- [Task directions]:
Return only the stretch of the material below that begins with the line containing "ErrDefaultingFailed => 128" and ends with the line containing "ErrEmptyRealmID => 143", exactly; both of those lines belong to it.
--- START ---
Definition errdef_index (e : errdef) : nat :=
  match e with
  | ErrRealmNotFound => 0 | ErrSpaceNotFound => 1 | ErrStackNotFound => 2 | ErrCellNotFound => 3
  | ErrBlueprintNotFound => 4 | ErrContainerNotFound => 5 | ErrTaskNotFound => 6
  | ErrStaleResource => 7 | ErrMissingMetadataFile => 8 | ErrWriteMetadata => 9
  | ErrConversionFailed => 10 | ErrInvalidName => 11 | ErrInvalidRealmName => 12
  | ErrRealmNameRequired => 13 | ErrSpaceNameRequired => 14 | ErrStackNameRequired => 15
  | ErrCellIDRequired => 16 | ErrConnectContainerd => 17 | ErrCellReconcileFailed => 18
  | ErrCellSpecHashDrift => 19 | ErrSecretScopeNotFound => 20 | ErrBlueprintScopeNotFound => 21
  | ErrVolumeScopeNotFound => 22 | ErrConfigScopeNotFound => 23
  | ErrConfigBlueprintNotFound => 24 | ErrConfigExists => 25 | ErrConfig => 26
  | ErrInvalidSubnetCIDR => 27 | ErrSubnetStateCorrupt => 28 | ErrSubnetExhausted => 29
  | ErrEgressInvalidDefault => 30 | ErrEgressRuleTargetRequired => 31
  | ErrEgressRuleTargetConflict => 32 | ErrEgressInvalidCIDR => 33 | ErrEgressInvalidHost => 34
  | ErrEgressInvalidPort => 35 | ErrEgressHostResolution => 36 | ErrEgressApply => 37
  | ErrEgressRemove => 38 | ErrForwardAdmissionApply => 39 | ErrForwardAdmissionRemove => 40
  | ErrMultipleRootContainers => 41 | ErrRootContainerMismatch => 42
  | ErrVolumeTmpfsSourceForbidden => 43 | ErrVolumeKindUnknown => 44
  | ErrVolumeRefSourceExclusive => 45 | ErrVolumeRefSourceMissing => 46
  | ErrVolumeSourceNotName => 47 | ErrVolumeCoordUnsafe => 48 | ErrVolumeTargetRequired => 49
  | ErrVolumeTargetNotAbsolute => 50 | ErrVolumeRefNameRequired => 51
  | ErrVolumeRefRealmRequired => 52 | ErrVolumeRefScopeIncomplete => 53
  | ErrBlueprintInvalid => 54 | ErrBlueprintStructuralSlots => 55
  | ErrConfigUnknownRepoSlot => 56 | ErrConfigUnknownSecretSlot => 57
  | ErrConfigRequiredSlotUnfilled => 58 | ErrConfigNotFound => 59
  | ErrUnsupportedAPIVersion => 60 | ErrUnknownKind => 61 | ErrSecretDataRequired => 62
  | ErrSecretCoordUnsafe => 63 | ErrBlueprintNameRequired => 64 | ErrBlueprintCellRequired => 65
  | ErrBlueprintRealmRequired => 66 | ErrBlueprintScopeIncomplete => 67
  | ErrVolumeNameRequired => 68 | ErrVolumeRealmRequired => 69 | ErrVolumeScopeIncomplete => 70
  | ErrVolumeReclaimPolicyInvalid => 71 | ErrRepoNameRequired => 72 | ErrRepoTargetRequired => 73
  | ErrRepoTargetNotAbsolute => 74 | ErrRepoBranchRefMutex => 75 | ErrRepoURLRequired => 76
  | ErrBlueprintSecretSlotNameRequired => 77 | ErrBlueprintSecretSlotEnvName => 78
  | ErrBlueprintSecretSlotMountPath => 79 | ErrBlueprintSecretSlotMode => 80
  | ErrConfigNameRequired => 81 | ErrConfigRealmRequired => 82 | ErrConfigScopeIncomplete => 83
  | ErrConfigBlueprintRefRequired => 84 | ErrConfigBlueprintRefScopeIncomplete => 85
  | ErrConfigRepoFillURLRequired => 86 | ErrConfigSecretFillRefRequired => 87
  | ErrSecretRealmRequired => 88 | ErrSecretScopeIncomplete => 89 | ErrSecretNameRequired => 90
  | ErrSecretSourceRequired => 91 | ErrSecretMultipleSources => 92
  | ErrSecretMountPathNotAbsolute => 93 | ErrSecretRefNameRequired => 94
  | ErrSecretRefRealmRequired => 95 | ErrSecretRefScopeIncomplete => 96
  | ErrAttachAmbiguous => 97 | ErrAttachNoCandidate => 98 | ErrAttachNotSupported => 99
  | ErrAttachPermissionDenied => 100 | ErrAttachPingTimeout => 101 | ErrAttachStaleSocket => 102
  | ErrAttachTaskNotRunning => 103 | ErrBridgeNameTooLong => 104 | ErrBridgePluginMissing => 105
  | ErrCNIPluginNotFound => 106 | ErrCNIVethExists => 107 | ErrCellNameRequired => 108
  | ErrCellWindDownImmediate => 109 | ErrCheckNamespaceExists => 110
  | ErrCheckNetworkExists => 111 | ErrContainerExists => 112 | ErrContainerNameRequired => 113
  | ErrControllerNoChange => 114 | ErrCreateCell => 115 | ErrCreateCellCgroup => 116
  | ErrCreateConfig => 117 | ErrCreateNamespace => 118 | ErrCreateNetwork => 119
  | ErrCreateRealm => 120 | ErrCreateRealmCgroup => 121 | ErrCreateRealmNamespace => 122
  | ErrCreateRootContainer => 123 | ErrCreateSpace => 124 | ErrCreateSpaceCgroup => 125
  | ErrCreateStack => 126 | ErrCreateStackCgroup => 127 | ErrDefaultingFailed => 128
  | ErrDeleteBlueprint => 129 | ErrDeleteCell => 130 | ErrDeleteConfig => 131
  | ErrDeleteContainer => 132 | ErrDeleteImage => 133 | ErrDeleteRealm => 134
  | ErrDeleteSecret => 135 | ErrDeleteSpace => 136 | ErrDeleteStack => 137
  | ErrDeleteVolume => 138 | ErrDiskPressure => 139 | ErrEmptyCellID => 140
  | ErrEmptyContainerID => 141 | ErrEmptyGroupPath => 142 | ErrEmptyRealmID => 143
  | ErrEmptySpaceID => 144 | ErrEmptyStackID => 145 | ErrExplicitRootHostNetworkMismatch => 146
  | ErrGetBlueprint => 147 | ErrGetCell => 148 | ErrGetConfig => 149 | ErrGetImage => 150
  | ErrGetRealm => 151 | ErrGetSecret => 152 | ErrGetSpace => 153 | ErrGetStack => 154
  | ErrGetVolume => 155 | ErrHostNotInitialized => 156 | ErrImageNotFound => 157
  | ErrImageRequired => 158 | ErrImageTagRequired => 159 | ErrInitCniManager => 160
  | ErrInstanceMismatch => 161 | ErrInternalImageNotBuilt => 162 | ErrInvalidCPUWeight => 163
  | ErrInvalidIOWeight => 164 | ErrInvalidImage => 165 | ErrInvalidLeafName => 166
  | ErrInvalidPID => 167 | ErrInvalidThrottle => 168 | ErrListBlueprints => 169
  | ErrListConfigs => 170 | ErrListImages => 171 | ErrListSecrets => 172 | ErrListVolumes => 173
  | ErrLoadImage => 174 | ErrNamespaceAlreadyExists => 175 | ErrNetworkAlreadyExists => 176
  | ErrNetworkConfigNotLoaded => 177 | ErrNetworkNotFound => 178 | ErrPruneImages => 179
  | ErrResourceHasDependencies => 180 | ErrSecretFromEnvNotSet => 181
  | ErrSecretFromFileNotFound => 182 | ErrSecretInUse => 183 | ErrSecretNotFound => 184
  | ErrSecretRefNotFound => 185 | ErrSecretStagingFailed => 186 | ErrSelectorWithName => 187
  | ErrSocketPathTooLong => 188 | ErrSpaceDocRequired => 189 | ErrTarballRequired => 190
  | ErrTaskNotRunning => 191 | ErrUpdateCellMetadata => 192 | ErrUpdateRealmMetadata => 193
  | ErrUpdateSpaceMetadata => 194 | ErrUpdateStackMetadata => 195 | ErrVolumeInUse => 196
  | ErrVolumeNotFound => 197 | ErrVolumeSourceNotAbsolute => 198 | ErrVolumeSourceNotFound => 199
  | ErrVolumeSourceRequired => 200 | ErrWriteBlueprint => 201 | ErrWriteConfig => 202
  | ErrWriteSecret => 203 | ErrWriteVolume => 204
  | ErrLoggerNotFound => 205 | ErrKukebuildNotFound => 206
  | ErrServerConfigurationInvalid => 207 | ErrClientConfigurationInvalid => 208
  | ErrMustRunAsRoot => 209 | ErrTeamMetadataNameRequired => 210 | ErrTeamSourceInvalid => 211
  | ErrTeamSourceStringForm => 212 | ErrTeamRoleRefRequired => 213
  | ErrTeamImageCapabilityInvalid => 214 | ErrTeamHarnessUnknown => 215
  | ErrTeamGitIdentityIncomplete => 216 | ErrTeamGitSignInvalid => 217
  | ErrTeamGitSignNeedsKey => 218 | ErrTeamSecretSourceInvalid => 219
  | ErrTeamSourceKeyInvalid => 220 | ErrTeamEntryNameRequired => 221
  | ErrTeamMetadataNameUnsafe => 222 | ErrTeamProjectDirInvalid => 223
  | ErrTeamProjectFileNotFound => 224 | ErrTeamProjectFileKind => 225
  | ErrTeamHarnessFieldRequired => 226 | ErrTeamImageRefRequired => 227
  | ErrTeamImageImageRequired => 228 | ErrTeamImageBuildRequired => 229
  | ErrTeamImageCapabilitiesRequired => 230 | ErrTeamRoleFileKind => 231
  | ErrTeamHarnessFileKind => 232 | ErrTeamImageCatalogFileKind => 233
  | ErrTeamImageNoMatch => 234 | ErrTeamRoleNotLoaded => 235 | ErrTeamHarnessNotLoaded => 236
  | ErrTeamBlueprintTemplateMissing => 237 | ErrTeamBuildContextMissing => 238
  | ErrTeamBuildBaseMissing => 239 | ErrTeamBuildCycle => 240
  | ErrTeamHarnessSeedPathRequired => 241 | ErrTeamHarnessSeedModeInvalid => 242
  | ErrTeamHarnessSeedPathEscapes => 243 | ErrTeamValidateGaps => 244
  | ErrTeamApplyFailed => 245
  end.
--- END ---
- [Exercise output]:
  | ErrCreateStack => 126 | ErrCreateStackCgroup => 127 | ErrDefaultingFailed => 128
  | ErrDeleteBlueprint => 129 | ErrDeleteCell => 130 | ErrDeleteConfig => 131
  | ErrDeleteContainer => 132 | ErrDeleteImage => 133 | ErrDeleteRealm => 134
  | ErrDeleteSecret => 135 | ErrDeleteSpace => 136 | ErrDeleteStack => 137
  | ErrDeleteVolume => 138 | ErrDiskPressure => 139 | ErrEmptyCellID => 140
  | ErrEmptyContainerID => 141 | ErrEmptyGroupPath => 142 | ErrEmptyRealmID => 143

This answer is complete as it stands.